There is also an option to create custom Asset types if the need arises. For example: we can create document artifacts to capture Requirements Spec, Technical Design Document etc. to map to various stages of the Service Lifecycle (SDLC).
OAC:
OAC follows a simplified meta data model for the API assets. It classifies the API assets as either REST or SOAP and every code artifact harvested (BPEL or OSB) get categorized into either of this service type as shown below.
Also OAC doesn’t provide an option to create any other custom asset type from the console/command line.
Asset Approval Workflow
OER :
Each phase of service lifecycle has assets which follow the various states as they move through the Governance approval workflow.
Basically asset harvested from command line/console goes to
submitted-pending review state. Once the Registrar Accepts and Approves it upon reviewing, it moves to the
submitted-under review state. As further approval happens and finally Registrar Registers it the asset state moves to
Registered state. Only Registered assets are available for consumption to Users/Developers.
OAC:
OAC follows a simplified approval workflow for the API assets. Every API asset harvested from command line is in
Draft state in OAC. The Curator will login to OAC and can review the asset, edit it with additional metadata or documentation and finally change the API status to
Published. Only published APIs are available for consumption to Developers.
Harvesting Assets
OER :
OER allows asset submission/harvesting from both OER console as well as command line tool.
From command line, we need to edit the HarvesterSettings.xml file to ensure OER connection credentials and SOA/OSB project details are specified correctly and then execute either harvester.sh for SOA or osb-harvester.sh for OSB artifacts.
OAC :
OAC doesn’t allow any harvesting from its Console. You can however use the same harvester scripts of OER to do command line harvesting for API assets into OAC.
NOTE: Both OAC and OER use the same installer and command line tools.
System Settings
OER :
OER Admin screen provides a great set of administration tools, covering lot of areas like Reporting, Notifications, SFID for usage tracking, LDAP/SSO integrations, Policy Management etc.
OAC:
OAC Admin screen has comparatively limited set of administration functions with no support for Notification Emails or Reporting. However you do have support for LDAP/Active Directory integration.

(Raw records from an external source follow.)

(** [memset] fills its block and returns it. *)
Lemma memset_ok m dst v size :
  mapped m dst size → is_u8 v → 0 ≤ size → dst ≠ NULL →
  memset dst v size m = Ok (dst, store m dst (replicate (Z.to_nat size) v)).
Proof.
  intros Hm Hv Hs Hd. unfold memset, nonnull_or_empty.
  rewrite bind_assert by (rewrite (proj2 (Z.eqb_neq _ _) Hd); repeat case_match; done || lia).
  replace size with (Z.of_nat (Z.to_nat size)) at 1 2 by lia. unfold times.
  erewrite bind_Ok; [reflexivity|].
  erewrite memset_loop; [reflexivity|by replace (Z.of_nat (Z.to_nat size)) with size by lia|done|lia].
Qed.

Lemma mapped_store m p bs q n : mapped m q n → mapped (store m p bs) q n.
Proof.
  revert m p. induction bs as [|b bs IH]; intros m p H; [done|]. apply IH. by apply mapped_insert.
Qed.

(** The bytes of a mapped block. *)
Definition block (m : mem) (p n : Z) : list Z := (λ a, default 0 (m !! a)) <$> seqZ p n.

Lemma block_length m p n : 0 ≤ n → zlen (block m p n) = n.
Proof. intros. unfold block. rewrite length_fmap, length_seqZ. lia. Qed.

Lemma block_bytes_at m p n : mapped m p n → bytes_at m p (block m p n).
Proof.
  intros Hm i b Hi. apply list_lookup_fmap_Some in Hi as (a & -> & Ha).
  apply lookup_seqZ in Ha as [-> Hi]. destruct (Hm (p + Z.of_nat i)) as [x Hx]; [lia|]. by rewrite Hx.
Qed.

Lemma block_lookup m p n a :
  mapped m p n → p ≤ a < p + n → block m p n !! Z.to_nat (a - p) = m !! a.
Proof.
  intros Hm Ha. unfold block. rewrite list_lookup_fmap, lookup_seqZ_lt by lia. cbn.
  replace (p + Z.of_nat (Z.to_nat (a - p))) with a by lia. by destruct (Hm a Ha) as [x ->].
Qed.

Definition bytes_only (m : mem) : Prop := map_Forall (λ _ b, is_u8 b) m.

Lemma block_u8 m p n : mapped m p n → bytes_only m → Forall is_u8 (block m p n).
Proof.
  intros Hm Hu. apply Forall_forall. intros b Hb. apply list_elem_of_lookup in Hb as [i Hi].
  eapply Hu. by apply (block_bytes_at m p n Hm).
Qed.

(** The memory after moving [n] bytes from [src] to [dst]. *)
Definition moved (m : mem) (dst src n : Z) : mem := store m dst (block m src n).

Lemma moved_lookup m dst src n a :
  0 ≤ n → mapped m src n →
  moved m dst src n !! a =
  if (dst <=? a) && (a <? dst + n) then m !! (src + (a - dst)) else m !! a.
Proof.
  intros Hn Hm. unfold moved. rewrite store_lookup, block_length by done.
  destruct ((dst <=? a) && (a <? dst + n)) eqn:E; [|done].
  apply andb_true_iff in E as [H1%Z.leb_le H2%Z.ltb_lt].
  rewrite <- (block_lookup m src n (src + (a - dst))) by (done || lia). f_equal. lia.
Qed.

Usage Tracking & Reporting
OER :
You can either use the OER Console to Use-Download an asset and its usage gets tracked against corresponding project. It prompts you to select the project on screen.
The other way to consume an asset is from Jdeveloper/IDE by downloading the OER plugin. Once you enable SFID, the automated usage tracking is detected by OER.
OER provides out-of-the-box reports which can be used for measuring the overall productivity of project teams, show the quality, status, and value of the asset portfolio. This requires a separate installation and integration with Oracle BI Publisher 11g as the reports get rendered in BIP.
OAC:
OAC also provides similar options to track usage of API assets from console as well as Jdeveloper. From console the Developer has to click on link Add to MyAPI for the tracking to begin for any Published API asset.
However there is no Reporting feature available in OAC.